Salmonella dublin: Bulk Tank Testing


Source: SaskMilk

As you are aware, the bulk tank from every dairy in the province has been tested for Salmonella dublin. The purpose of this article is to explain what the results mean, what you can do if you are positive and what the next steps are for all herds.

Bulk tank results

The bulk tank test detects antibodies against Salmonella dublin that are present in milk. Antibodies are produced when an animal is exposed to Salmonella dublin. If an animal has more antibodies, it is likely that the exposure is more recent, or the animal is actively infected. Therefore, if the bulk tank is positive, it is likely that Salmonella dublin is present in the herd. If the bulk tank is negative, it does not guarantee that the herd is free. Further testing is needed in both situations.

What to do if the bulk tank test result was positive?

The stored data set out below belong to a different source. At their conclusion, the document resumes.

(* ===== verification/Probe.v ===== *)
(** * Probe: linear probing in a table of [N] slots

    Two components keep open-addressed hash tables that are searched by linear
    probing: the sparse bitmaps of bitvec.c and the wal-index of wal.c.  This
    file holds what their proofs share: the table as a cycle of [N] slots in
    which zero is an empty slot, runs of occupied slots, the first empty slot
    after a hash, and the count of occupied slots. *)
From S2P Require Import Prelude.
From stdpp Require Import list.
#[local] Open Scope Z_scope.

(** The slot [x] positions along, as a cycle. *)
Definition slot (N : Z) (a : list Z) (x : Z) : Z := default 0 (rd a (x mod N)).

(** The [k] slots from [h] on are occupied. *)
Definition filled (N : Z) (a : list Z) (h k : Z) : Prop := forall j, 0 <= j < k -> slot N a (h + j) <> 0.

(** The number of occupied slots. *)
Fixpoint nzc (a : list Z) : Z := match a with [] => 0 | v :: a => (if truthy v then 1 else 0) + nzc a end.

Lemma nzc_bound a : 0 <= nzc a <= Z.of_nat (length a).
Proof. induction a as [|v a IH]; simpl; [lia|]. destruct (truthy v); lia. Qed.

Lemma nzc_full a : 0 ∉ a -> nzc a = Z.of_nat (length a).
Proof.
  induction a as [|v a IH]; [done|]. intros H. apply not_elem_of_cons in H as [Hv Ha]. simpl. unfold truthy.
  rewrite (proj2 (Z.eqb_neq v 0)) by done. simpl. rewrite IH by done. lia.
Qed.

Lemma nzc_insert a i v : a !! i = Some 0 -> v <> 0 -> nzc (<[i := v]> a) = nzc a + 1.
Proof.
  revert i. induction a as [|w a IH]; intros [|i] Hi Hv; try done; simpl in *.
  - injection Hi as ->. unfold truthy. rewrite (proj2 (Z.eqb_neq v 0)) by done. simpl. lia.
  - rewrite IH by done. lia.
Qed.

Lemma nzc_zeros n : nzc (replicate n 0) = 0.
Proof. induction n; simpl; lia. Qed.

Section probing.
Context (N : Z) (HN : 0 < N).

Lemma rd_at a x : Z.of_nat (length a) = N -> rd a (x mod N) = Some (slot N a x).
Proof using HN.
  intros Hl. unfold slot. pose proof (Z.mod_pos_bound x N HN).
  destruct (rd_is_Some a (x mod N)) as [v ->]; [lia|done].
Qed.

Lemma at_mod a x : slot N a (x mod N) = slot N a x.
Proof using HN. unfold slot. rewrite Z.mod_mod by lia. done. Qed.

Lemma at_congr a x y : x mod N = y mod N -> slot N a x = slot N a y.
Proof using Type. unfold slot. by intros ->. Qed.

Lemma elem_of_at a v : Z.of_nat (length a) = N -> v ∈ a <-> exists x, 0 <= x < N /\ slot N a x = v.
Proof using HN.
  intros Hl. rewrite list_elem_of_lookup. split.
  - intros (i & Hi). pose proof (lookup_lt_Some _ _ _ Hi). exists (Z.of_nat i). split; [lia|].
    unfold slot. rewrite Z.mod_small by lia. by rewrite rd_nat, Hi.
  - intros (x & Hx & <-). exists (Z.to_nat x). pose proof (rd_at a x Hl) as H. rewrite Z.mod_small in H by lia.
    by apply rd_Some in H as [_ ?].
Qed.

Lemma nzc_zero a : Z.of_nat (length a) = N -> nzc a < N -> exists x, 0 <= x < N /\ slot N a x = 0.
Proof using HN.
  intros Hl Hn. apply elem_of_at; [done|]. destruct (decide (0 ∈ a)) as [|H]; [done|]. exfalso.
  rewrite nzc_full in Hn by done. lia.
Qed.

Lemma first_zero a h :
  (exists x, slot N a x = 0) -> exists k, 0 <= k < N /\ slot N a (h + k) = 0 /\ filled N a h k.
Proof using HN.
  intros [x Hx].
  assert (Hmin : forall n : nat, filled N a h (Z.of_nat n) \/
    exists k, 0 <= k < Z.of_nat n /\ slot N a (h + k) = 0 /\ filled N a h k).
  { induction n as [|n [IH|(k & ? & ?)]]; [left; intros j Hj; lia| |right; exists k; split; [lia|done]].
    destruct (decide (slot N a (h + Z.of_nat n) = 0)) as [E|E]; [right; exists (Z.of_nat n); split_and!; (lia || done)|].
    left. intros j Hj. destruct (decide (j = Z.of_nat n)) as [->|]; [done|]. apply IH. lia. }
  destruct (Hmin (Z.to_nat N)) as [Hf|(k & Hk & Hz)]; [exfalso|exists k; split; [lia|done]].
  pose proof (Z.mod_pos_bound (x - h) N HN). apply (Hf ((x - h) mod N)); [lia|].
  rewrite <- Hx. apply at_congr. rewrite Z.add_mod_idemp_r by lia. f_equal. lia.
Qed.

Lemma filled_tail a h k : filled N a h k -> filled N a (h + 1) (k - 1).
Proof using Type. intros Hf j Hj. replace (h + 1 + j) with (h + (j + 1)) by lia. apply Hf. lia. Qed.

Lemma at_insert a s v x :
  Z.of_nat (length a) = N ->
  slot N (<[Z.to_nat (s mod N) := v]> a) x = if decide (x mod N = s mod N) then v else slot N a x.
Proof using HN.
  intros Hl. pose proof (Z.mod_pos_bound s N HN). pose proof (Z.mod_pos_bound x N HN).
  unfold slot, rd. rewrite (proj2 (Z.ltb_ge (x mod N) 0)) by lia. destruct (decide _) as [->|Hne].
  - by rewrite list_lookup_insert_eq by lia.
  - by rewrite list_lookup_insert_ne by lia.
Qed.

(** A run of occupied slots, shorter than the table, is no longer than the count of occupied slots. *)
Lemma filled_clear a h k :
  Z.of_nat (length a) = N -> 0 < k <= N -> filled N a h k ->
  let a' := <[Z.to_nat (h mod N) := 0]> a in
  nzc a' = nzc a - 1 /\ filled N a' (h + 1) (k - 1) /\ length a' = length a.
Proof using HN.
  intros Hl Hk Hf. cbv zeta. pose proof (Z.mod_pos_bound h N HN) as Hm.
  assert (Ha : <[Z.to_nat (h mod N) := slot N a h]> (<[Z.to_nat (h mod N) := 0]> a) = a).
  { rewrite list_insert_insert_eq. apply list_insert_id. pose proof (rd_at a h Hl) as Hr. by apply rd_Some in Hr as [_ ?]. }
  split_and!.
  - assert (nzc (<[Z.to_nat (h mod N) := slot N a h]> (<[Z.to_nat (h mod N) := 0]> a))
            = nzc (<[Z.to_nat (h mod N) := 0]> a) + 1) as E; [apply nzc_insert|rewrite Ha in E; lia].
    + apply list_lookup_insert_eq. lia.
    + pose proof (Hf 0 ltac:(lia)) as H0. by rewrite Z.add_0_r in H0.
  - intros j Hj. rewrite at_insert by done. case_decide as E; [exfalso|].
    + assert (Hz : (1 + j) mod N = 0).
      { replace (1 + j) with ((h + 1 + j) - h) by lia. rewrite Zminus_mod, E, Z.sub_diag. apply Zmod_0_l. }
      rewrite Z.mod_small in Hz; lia.
    + replace (h + 1 + j) with (h + (j + 1)) by lia. apply Hf. lia.
  - apply length_insert.
Qed.

Lemma filled_le_nzc a h k : Z.of_nat (length a) = N -> 0 <= k <= N -> filled N a h k -> k <= nzc a.
Proof using HN.
  intros Hl [Hk0 HkN] Hf. revert a h Hl HkN Hf. pattern k. apply natlike_ind; [| |done].
  - intros a h _ _ _. apply nzc_bound.
  - intros n Hn IH a h Hl HkN Hf. destruct (filled_clear a h (Z.succ n)) as (E & Hf' & Hlen); try done; [lia|].
    enough (n <= nzc (<[Z.to_nat (h mod N) := 0]> a)) by lia.
    apply (IH _ (h + 1)); [by rewrite Hlen|lia|]. by replace n with (Z.succ n - 1) by lia.
Qed.
End probing.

If the bulk tank test result was positive, it is very important that you consult with your veterinarian. There are many ways in which Salmonella dublin can spread throughout the herd. The main route of transmission is from adult cows to calves through feces and unpasteurized milk so control measures will focus on calving and young calf management. Your veterinarian can accurately evaluate the risk factors for transmission and can work with you to prioritize management changes that will have the greatest impact in your situation. This will give you the best chance of bringing it under control.

If your bulk tank is positive, be aware that Salmonella dublin can infect humans. It is resistant to most available antibiotics so infection in humans is very serious. The most common route of transmission is by drinking unpasteurized milk. Positive herds should pasteurize milk intended for consumption on-farm. Different people have different degrees of immunity and you protect your families by pasteurizing the milk you consume at home. Always wash your hands after handling animals. Outerwear and boots intended for the barn should remain in the barn.

Further testing

Directions for further testing will be provided by SaskMilk. These tests will involve collecting blood samples from up to 10 calves. The samples will be again be tested for antibodies. The reason for testing calves of a certain age range is that these animals are the most likely to be positive for Salmonella dublin if it is present in the herd. To ensure the greatest accuracy of testing, it is important to record the ages of calves tested. If less than 10 calves are available in the appropriate age range, then all calves in that age range should be sampled.